Objectors to the NCAA’s $2.8 billion player-pay settlement took the next step in their appeal, arguing that Title IX violations are unfair to female athletes.
“Rather than applying federal law, the Settlement intentionally excluded Title IX from its damages calculations, resulting in a grossly inequitable distribution in which over 90% of compensation is allocated to male student-athletes,” a group of four female athletes said in a brief to the Ninth Circuit on Wednesday.
The settlement’s distribution “perpetuates gender-based inequities in student-athlete compensation and violates both the fairness requirements of Rule 23 and the nondiscrimination mandate of Title IX,” the group, represented by Leigh Ernst Friestedt of boutique law firm Equity IX LLC, said.

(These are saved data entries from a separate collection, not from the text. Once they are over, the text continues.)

Lemma resample_all_range conv fuel rs pending out rs' pending' out' :
  (∀ s, i16_ok (conv s)) → Forall i16_ok out →
  resample_all fuel conv rs pending out = (rs', pending', out') → Forall i16_ok out'.
Proof.
  intros Hc. revert rs pending out; induction fuel as [|fuel IH]; intros rs pending out Ho; cbn [resample_all]; [by intros [= _ _ <-]|].
  case_decide; [by intros [= _ _ <-]|]. destruct (resample rs _) as [[samples|] rs1]; apply IH; [|done].
  apply Forall_app. split; [done|]. apply Forall_forall. intros z Hz. apply list_elem_of_In, in_map_iff in Hz as (s & <- & _). done.
Qed.

(** What the playback resampler yields are samples, and it keeps less input than
    its next call needs. *)
Lemma process_spec frame rs pending rs' pending' out :
  (∀ r, 0 < input_frames_next r) → process frame rs pending = (rs', pending', out) →
  Forall i16_ok out ∧ length pending' < input_frames_next rs'.
Proof.
  unfold process. intros Hn Hp. split; [|by eapply resample_all_done].
  refine (resample_all_range _ _ _ _ _ _ _ _ _ _ Hp); [|constructor]. intros s. apply f32_as_i16_range.
Qed.
End capture_laws.

(** ** The output callback *)

Lemma fan_out_lookup {A} (f : nat → A) ch fuel k0 len i :
  0 < ch → len ≤ fuel → i < len →
  concat (imap (λ k w, replicate w (f (k0 + k))) (chunk_lengths fuel ch len)) !! i = Some (f (k0 + i / ch)).
Proof.
  intros Hch. revert k0 len i; induction fuel as [|fuel IH]; intros k0 len i Hf Hi; [lia|].
  cbn [chunk_lengths]. rewrite decide_False by lia. rewrite imap_cons. cbn [concat].
  destruct (decide (i < Nat.min ch len)) as [Hlt|Hge].
  - rewrite lookup_app_l by (rewrite length_replicate; lia). rewrite Nat.div_small by lia.
    rewrite lookup_replicate_2 by lia. by rewrite Nat.add_0_r.
  - rewrite lookup_app_r by (rewrite length_replicate; lia). rewrite length_replicate.
    assert (Nat.min ch len = ch) as -> by lia.
    replace (i / ch) with (S ((i - ch) / ch)).
    2:{ replace i with ((i - ch) + 1 * ch) at 2 by lia. rewrite Nat.div_add by lia. lia. }
    rewrite <-Nat.add_succ_comm, <-(IH (S k0) (len - ch) (i - ch)) by lia. f_equal. f_equal. apply imap_ext. intros j w _. simpl. by rewrite Nat.add_succ_r.
Qed.

Lemma fan_out_length {A} (f : nat → A) ch fuel k0 len :
  0 < ch → len ≤ fuel → length (concat (imap (λ k w, replicate w (f (k0 + k))) (chunk_lengths fuel ch len))) = len.
Proof.
  intros Hch. revert k0 len; induction fuel as [|fuel IH]; intros k0 len Hf; [simpl; lia|].
  cbn [chunk_lengths]. case_decide; [simpl; lia|]. rewrite imap_cons. cbn [concat]. rewrite length_app, length_replicate.
  erewrite imap_ext; [rewrite (IH (S k0))|]; [lia..|]. intros j w _. simpl. by rewrite Nat.add_succ_r.
Qed.

(** The output callback plays exactly what it removes.  Every slot is written
    once; the slots of one device frame carry the same buffered sample, in order,
    with the gain applied, silence where the buffer has run out; exactly one
    sample per full frame is consumed and the tail stays for the next callback. *)
Theorem fill_output_exact len ch gain buf out rest :
  fill_output_from_buffer len ch gain buf = (out, rest) →
  let c := Nat.max ch 1 in let n := Nat.min (len / c) (length buf) in
  length out = len ∧
  (∀ i, i < len → out !! i = Some (apply_gain_i16 (if decide (i / c < n) then default 0%Z (buf !! (i / c)) else 0%Z) gain)) ∧
  buf = take n buf ++ rest.
Proof.
  intros E c n. unfold fill_output_from_buffer in E. fold c in E. fold n in E. injection E as <- <-.
  split; [apply (fan_out_length (λ k, apply_gain_i16 (default 0%Z (take n buf !! k)) gain) c len 0); lia|].
  split; [|by rewrite take_drop]. intros i Hi.
  rewrite (fan_out_lookup (λ k, apply_gain_i16 (default 0%Z (take n buf !! k)) gain) c len 0) by lia.
  do 2 f_equal. simpl. case_decide; [by rewrite lookup_take_lt|]. by rewrite lookup_take_ge by lia.
Qed.

(** ** The jitter buffer between them *)

Inductive PlayOp :=
| PlayFrame (samples : list Z)    (* the pump receives a resampled frame *)
| PlayCallback (len : nat).       (* the device asks for [len] slots *)

(** The shared buffer, with what has been consumed and dropped so far. *)
Record Player := { pl_buf : list Z; pl_played : list Z; pl_dropped : nat }.
(** ** Every live session is one the configuration asks for *)

Definition session_ok (cfg : AudioConfig) (peer : string) (s : AudioSession) : Prop :=
  peer_audio_active cfg peer = true ∧ au_send s = peer_wants_send cfg peer ∧ au_recv s = peer_wants_recv cfg peer ∧
  au_input_device s = aud_input_device cfg ∧ au_output_device s = aud_output_device cfg.

(** The handle holds the configured gain, as [==] compares. *)
Definition gain_ok (handle config : Z) : Prop := handle = config ∨ f32_eqb handle config = true.

Record bridge_ok (b : AudioBridge) : Prop := {
  bo_sessions : ∀ p s, br_sessions b !! p = Some s → session_ok (br_config b) p s;
  bo_input : gain_ok (br_input_gain b) (aud_input_gain (br_config b));
  bo_output : gain_ok (br_output_gain b) (aud_output_gain (br_config b));
  bo_stopped : br_running b = false → br_sessions b = ∅
}.

Lemma active_wants cfg p :
  peer_audio_active cfg p = aud_enabled cfg && (peer_wants_send cfg p || peer_wants_recv cfg p).
Proof.
  unfold peer_audio_active, peer_wants_send, peer_wants_recv. destruct (aud_enabled cfg); [|done]. simpl.
  destruct (aud_per_peer cfg !! p) as [[[] [] []]|]; done.
Qed.

Lemma must_close_false old new p :
  must_close old new p = false →
  aud_input_device old = aud_input_device new ∧ aud_output_device old = aud_output_device new ∧
  aud_enabled old = aud_enabled new ∧ peer_wants_send old p = peer_wants_send new p ∧
  peer_wants_recv old p = peer_wants_recv new p.
Proof.
  unfold must_close. rewrite !orb_false_iff, !bool_decide_eq_false, !negb_false_iff.
  intros ((((H1 & H2) & H3%Bool.eqb_prop) & H4%Bool.eqb_prop) & H5%Bool.eqb_prop).
  split_and!; try done; by apply dec_stable.
Qed.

The settlement, which would provide back pay to student-athletes and allow colleges to pay athletes directly, was approved June 6 by a federal judge in the US District Court for the Northern District of California.

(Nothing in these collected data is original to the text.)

(* ===== verification/AudioDriver.v ===== *)
(** * Audio session driver ([crates/synbad-audio/src/session.rs], [protocol.rs])

    The signaling messages, the SDP exchange under its timeout, the loop that drives one media
    session (deadlines, connection state, the first packet in each direction and
    the status it reports), and the driver they make together.  The WebRTC engine and the codec belong to other
    packages; what they output is an argument of each turn of the loop. *)

From Stdlib Require Import ZArith Lia.
From S2P Require Import Prelude Primitives IpcTypes SupState AudioDsp AudioBridge.

(** ** Signaling *)

Inductive AudioSignal :=
| SigOffer (session_id sdp : string)
| SigAnswer (session_id sdp : string)
| SigClose (session_id : string) (reason : option string).

Definition signal_session_id (s : AudioSignal) : string :=
  match s with SigOffer id _ | SigAnswer id _ | SigClose id _ => id end.

Inductive AudioError :=
| AuDevice (what : string)
| AuInputDeviceNotFound (requested : option string)
| AuOutputDeviceNotFound (requested : option string)
| AuLoopbackUnavailable
| AuStreamBuild (what : string)
| AuWebRtc (what : string)
| AuCodec (what : string)
| AuSignal (what : string)
| AuSignalClosed
| AuUntrustedPeer (what : string)
| AuIo
| AuJson.

(** One [reader.recv()]: a payload, or the channel ended. *)
Inductive Received := RcBytes (b : bytes) | RcClosed.

Section signaling.
Context `{JsonOps AudioSignal}.

(** Wait for the signal [pick] accepts, discarding others; [None] while the
    inbox has run out. *)
Fixpoint wait_for (pick : AudioSignal → option string) (inbox : list Received)
    : option (result AudioError string) * list Received :=
  match inbox with
  | [] => (None, [])
  | RcClosed :: rest => (Some (Err AuSignalClosed), rest)
  | RcBytes b :: rest =>
    match from_slice b with
    | None => (Some (Err AuJson), rest)
    | Some signal => match pick signal with
                     | Some sdp => (Some (Ok sdp), rest)
                     | None => wait_for pick rest
                     end
    end
  end.

Definition wait_for_offer := wait_for (λ s, match s with SigOffer _ sdp => Some sdp | _ => None end).
Definition wait_for_answer := wait_for (λ s, match s with SigAnswer _ sdp => Some sdp | _ => None end).

(** [send_signal]; [sent] says whether the write got through in time. *)
Inductive SendFate := SentOk | SendTimedOut | SendFailed.
Definition send_signal (fate : SendFate) (signal : AudioSignal) : result AudioError unit :=
  let? _ := ok_or AuJson (to_vec signal) in
  match fate with
  | SentOk => Ok tt
  | SendTimedOut => Err (AuSignal "signaling write timed out")
  | SendFailed => Err AuSignalClosed
  end.
End signaling.

(** The WebRTC engine's side of the SDP exchange. *)
Class RtcOps := {
  Rtc : Type;
  Pending : Type;
  create_offer : Rtc → option (string * Pending * nat) * Rtc;     (* the SDP and the media id *)
  accept_answer : Rtc → Pending → string → result string Rtc;
  accept_offer : Rtc → string → result string (string * Rtc);
  codec_config : Rtc → list (bool * nat)                          (* whether it is Opus; its payload type *)
}.

Definition SDP_MS : Z := 10000.

Section negotiate.
Context `{JsonOps AudioSignal, RtcOps}.

(** How far the exchange has come with what has arrived so far, [fate] being [None] while
    its write goes on: the media id if it is already known, or an error; [None] while it waits.
    With it the signals sent and the engine. *)
Definition negotiate (role : SessionRole) (session_id : string) (fate : option SendFate) (inbox : list Received) (rtc : Rtc)
    : option (result AudioError (option nat)) * list AudioSignal * Rtc :=
  match role with
  | Offerer =>
    match create_offer rtc with
    | (None, rtc) => (Some (Err (AuWebRtc "sdp_api apply() returned None")), [], rtc)
    | (Some (offer, pending, mid), rtc) =>
      match (λ f, send_signal f (SigOffer session_id offer)) <$> fate with
      | None => (None, [], rtc)
      | Some (Err e) => (Some (Err e), [], rtc)
      | Some (Ok _) =>
        let sent := [SigOffer session_id offer] in
        match (wait_for_answer inbox).1 with
        | None => (None, sent, rtc)
        | Some (Err e) => (Some (Err e), sent, rtc)
        | Some (Ok answer) =>
          match accept_answer rtc pending answer with
          | Err e => (Some (Err (AuWebRtc e)), sent, rtc)
          | Ok rtc => (Some (Ok (Some mid)), sent, rtc)
          end
        end
      end
    end
  | Answerer =>
    match (wait_for_offer inbox).1 with
    | None => (None, [], rtc)
    | Some (Err e) => (Some (Err e), [], rtc)
    | Some (Ok offer) =>
      match accept_offer rtc offer with
      | Err e => (Some (Err (AuWebRtc e)), [], rtc)
      | Ok (answer, rtc) =>
        match (λ f, send_signal f (SigAnswer session_id answer)) <$> fate with
        | None => (None, [], rtc)
        | Some (Err e) => (Some (Err e), [], rtc)
        | Some (Ok _) => (Some (Ok None), [SigAnswer session_id answer], rtc)
        end
      end
    end
  end.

Under the deal, schools in what had been the five most historically competitive NCAA conferences can share payments worth up to 22% of their average athletic revenue, which is projected to be roughly $20 million per school annually.
Over 10 years, the NCAA and the conferences will pay $2.75 billion in back damages to thousands of Division I athletes who played since 2016. In response, many universities began cutting programs and athletes, especially in Olympic sports that don’t generate as much revenue.
Damage Allocations
John Clune, an attorney with Hutchinson Black & Cook LLC, is representing eight student-athletes who are appealing on the damages allocation of the “athletic services compensation” and the “broadcast NIL” portions of the settlement.
Those objectors “will earn between $188 and $456 each from the settlement, in stark contrast to the tens or hundreds of thousands of dollars that class members competing in men’s sports will earn,” the Clune-led brief said Wednesday.
“The district court abused its discretion in granting final approval of the Settlement Agreement,” the brief said.
The court failed to consider Title IX in the damages calculation and also “failed entirely” to address these very Title IX objections that had already been raised in January, he said.
Jeffrey Kessler from Winston & Strawn LLP, who represents the district-court plaintiffs, and other settling parties have called the appeal off-base because it makes Title IX arguments that aren’t relevant to the antitrust issues in the deal.
Female Athletes’ Share
MoloLamken LLP is also representing objectors to female undercompensation as part of a larger appeal that involves antitrust and anticompetitive injury.
“Women comprise about half the settlement class but receive less than 10% of the settlement funds,” their brief, filed Oct. 25, said.
Their brief claims Dan Rascher, the lead economist representing the class, “incorrectly assumed” that conferences—not schools—would pay NIL compensation directly to student-athletes in the “hypothetical but-for world free of antitrust violations.”
Those three appeals focused on an alleged miscalculation of compensation for women, but there are other objectors.
Bradford Edwards LLP is appealing on behalf of K. Braeden Anderson, a former Division I basketball player and class member, who claims the deal understates pay-for-play value, relies on a notice procedure that failed to reach Black athletes adequately, and locks in a wage cap that the DOJ has warned perpetuates an illegal restraint.
Tyler Phillips, a former walk-on football player at the University of Arkansas, is appealing on behalf of himself and other “excluded objectors” over the damages allocation.
The NCAA is represented by Wilkinson Stekloff LLP.
The case is House v. NCAA, 9th Cir., No. 25-4137, appellant briefs filed 10/29/25.